● Exercise details:
Stopping at the line that holds "- unfold path_of. rewrite", repeat the lines below exactly, starting from the very first and including that final line.

● Extracted material:
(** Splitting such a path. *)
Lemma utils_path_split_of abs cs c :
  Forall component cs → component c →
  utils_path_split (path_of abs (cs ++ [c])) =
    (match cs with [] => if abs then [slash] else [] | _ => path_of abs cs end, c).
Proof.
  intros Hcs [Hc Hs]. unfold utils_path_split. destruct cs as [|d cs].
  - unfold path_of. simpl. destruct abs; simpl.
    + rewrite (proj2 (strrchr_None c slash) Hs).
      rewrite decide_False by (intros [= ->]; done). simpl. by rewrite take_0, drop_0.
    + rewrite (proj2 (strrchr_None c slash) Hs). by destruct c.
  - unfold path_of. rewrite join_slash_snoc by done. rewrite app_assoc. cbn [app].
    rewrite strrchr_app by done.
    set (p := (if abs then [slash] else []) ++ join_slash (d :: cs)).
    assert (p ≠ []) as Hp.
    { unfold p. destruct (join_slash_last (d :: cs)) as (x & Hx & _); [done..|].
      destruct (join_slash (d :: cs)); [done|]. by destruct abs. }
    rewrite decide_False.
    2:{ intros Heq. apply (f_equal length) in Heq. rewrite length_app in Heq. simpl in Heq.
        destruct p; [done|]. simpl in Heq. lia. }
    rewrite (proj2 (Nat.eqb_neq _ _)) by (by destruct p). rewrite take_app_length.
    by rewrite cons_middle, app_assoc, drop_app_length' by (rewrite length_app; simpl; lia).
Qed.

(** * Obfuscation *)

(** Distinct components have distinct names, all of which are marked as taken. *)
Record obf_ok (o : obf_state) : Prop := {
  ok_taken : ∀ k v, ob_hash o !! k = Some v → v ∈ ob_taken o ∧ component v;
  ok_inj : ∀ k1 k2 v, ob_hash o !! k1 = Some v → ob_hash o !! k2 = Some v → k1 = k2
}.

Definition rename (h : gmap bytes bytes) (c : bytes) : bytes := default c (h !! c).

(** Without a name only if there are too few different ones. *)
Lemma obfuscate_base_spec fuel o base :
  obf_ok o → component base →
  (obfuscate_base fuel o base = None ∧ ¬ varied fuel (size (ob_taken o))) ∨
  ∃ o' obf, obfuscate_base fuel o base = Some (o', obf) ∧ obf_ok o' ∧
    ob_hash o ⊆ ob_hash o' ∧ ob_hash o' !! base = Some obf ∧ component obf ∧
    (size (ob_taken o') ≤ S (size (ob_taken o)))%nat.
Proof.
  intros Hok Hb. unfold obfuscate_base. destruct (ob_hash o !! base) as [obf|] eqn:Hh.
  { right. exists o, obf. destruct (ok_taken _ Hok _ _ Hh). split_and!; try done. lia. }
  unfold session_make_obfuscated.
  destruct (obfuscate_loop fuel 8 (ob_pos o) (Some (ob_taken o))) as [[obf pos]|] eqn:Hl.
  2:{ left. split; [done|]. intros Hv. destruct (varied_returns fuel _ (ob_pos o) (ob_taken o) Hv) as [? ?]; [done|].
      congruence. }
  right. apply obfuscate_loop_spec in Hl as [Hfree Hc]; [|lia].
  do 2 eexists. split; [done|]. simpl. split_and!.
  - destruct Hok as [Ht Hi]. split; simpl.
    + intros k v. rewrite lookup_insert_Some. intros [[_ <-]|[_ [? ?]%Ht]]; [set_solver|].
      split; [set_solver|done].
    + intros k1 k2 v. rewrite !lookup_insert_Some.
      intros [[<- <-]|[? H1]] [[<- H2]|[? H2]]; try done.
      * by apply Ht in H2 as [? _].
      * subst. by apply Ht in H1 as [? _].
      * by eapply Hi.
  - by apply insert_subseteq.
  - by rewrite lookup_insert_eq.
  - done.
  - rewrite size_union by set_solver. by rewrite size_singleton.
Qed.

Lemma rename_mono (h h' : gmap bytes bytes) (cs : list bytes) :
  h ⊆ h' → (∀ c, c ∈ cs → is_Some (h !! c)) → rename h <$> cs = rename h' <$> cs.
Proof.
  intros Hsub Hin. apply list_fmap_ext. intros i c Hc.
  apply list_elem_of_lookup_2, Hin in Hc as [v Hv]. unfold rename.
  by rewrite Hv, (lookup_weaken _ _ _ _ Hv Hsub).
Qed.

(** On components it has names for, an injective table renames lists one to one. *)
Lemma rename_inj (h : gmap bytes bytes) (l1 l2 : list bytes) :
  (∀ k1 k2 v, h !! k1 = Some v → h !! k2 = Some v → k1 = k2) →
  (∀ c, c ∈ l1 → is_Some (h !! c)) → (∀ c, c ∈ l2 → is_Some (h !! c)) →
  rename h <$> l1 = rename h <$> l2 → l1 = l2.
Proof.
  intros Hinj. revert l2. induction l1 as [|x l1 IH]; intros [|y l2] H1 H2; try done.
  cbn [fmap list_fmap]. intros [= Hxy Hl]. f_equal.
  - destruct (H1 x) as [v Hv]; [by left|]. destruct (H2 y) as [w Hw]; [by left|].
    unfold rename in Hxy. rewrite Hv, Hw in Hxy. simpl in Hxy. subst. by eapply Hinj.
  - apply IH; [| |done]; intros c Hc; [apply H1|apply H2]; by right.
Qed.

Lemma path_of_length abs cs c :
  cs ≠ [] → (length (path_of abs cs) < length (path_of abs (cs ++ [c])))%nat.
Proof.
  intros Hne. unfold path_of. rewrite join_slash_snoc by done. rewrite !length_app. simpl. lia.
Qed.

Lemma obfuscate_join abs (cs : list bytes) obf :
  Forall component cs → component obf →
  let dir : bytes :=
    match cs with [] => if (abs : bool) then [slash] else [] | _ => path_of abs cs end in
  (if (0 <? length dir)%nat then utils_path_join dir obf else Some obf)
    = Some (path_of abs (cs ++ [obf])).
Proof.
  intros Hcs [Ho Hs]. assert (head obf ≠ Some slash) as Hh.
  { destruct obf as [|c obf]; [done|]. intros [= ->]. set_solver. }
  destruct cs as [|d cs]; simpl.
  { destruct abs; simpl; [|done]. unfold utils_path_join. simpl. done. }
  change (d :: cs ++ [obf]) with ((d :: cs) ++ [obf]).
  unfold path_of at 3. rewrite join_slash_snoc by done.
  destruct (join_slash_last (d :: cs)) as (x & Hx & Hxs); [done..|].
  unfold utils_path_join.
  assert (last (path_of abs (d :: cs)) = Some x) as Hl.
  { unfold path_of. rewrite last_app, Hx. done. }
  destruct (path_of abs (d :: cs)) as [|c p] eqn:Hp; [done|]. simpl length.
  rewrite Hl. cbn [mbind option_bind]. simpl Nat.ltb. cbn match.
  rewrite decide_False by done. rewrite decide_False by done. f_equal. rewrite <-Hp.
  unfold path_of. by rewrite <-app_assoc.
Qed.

● Exercise result:
(** Splitting such a path. *)
Lemma utils_path_split_of abs cs c :
  Forall component cs → component c →
  utils_path_split (path_of abs (cs ++ [c])) =
    (match cs with [] => if abs then [slash] else [] | _ => path_of abs cs end, c).
Proof.
  intros Hcs [Hc Hs]. unfold utils_path_split. destruct cs as [|d cs].
  - unfold path_of. simpl. destruct abs; simpl.
    + rewrite (proj2 (strrchr_None c slash) Hs).
      rewrite decide_False by (intros [= ->]; done). simpl. by rewrite take_0, drop_0.
    + rewrite (proj2 (strrchr_None c slash) Hs). by destruct c.
  - unfold path_of. rewrite join_slash_snoc by done. rewrite app_assoc. cbn [app].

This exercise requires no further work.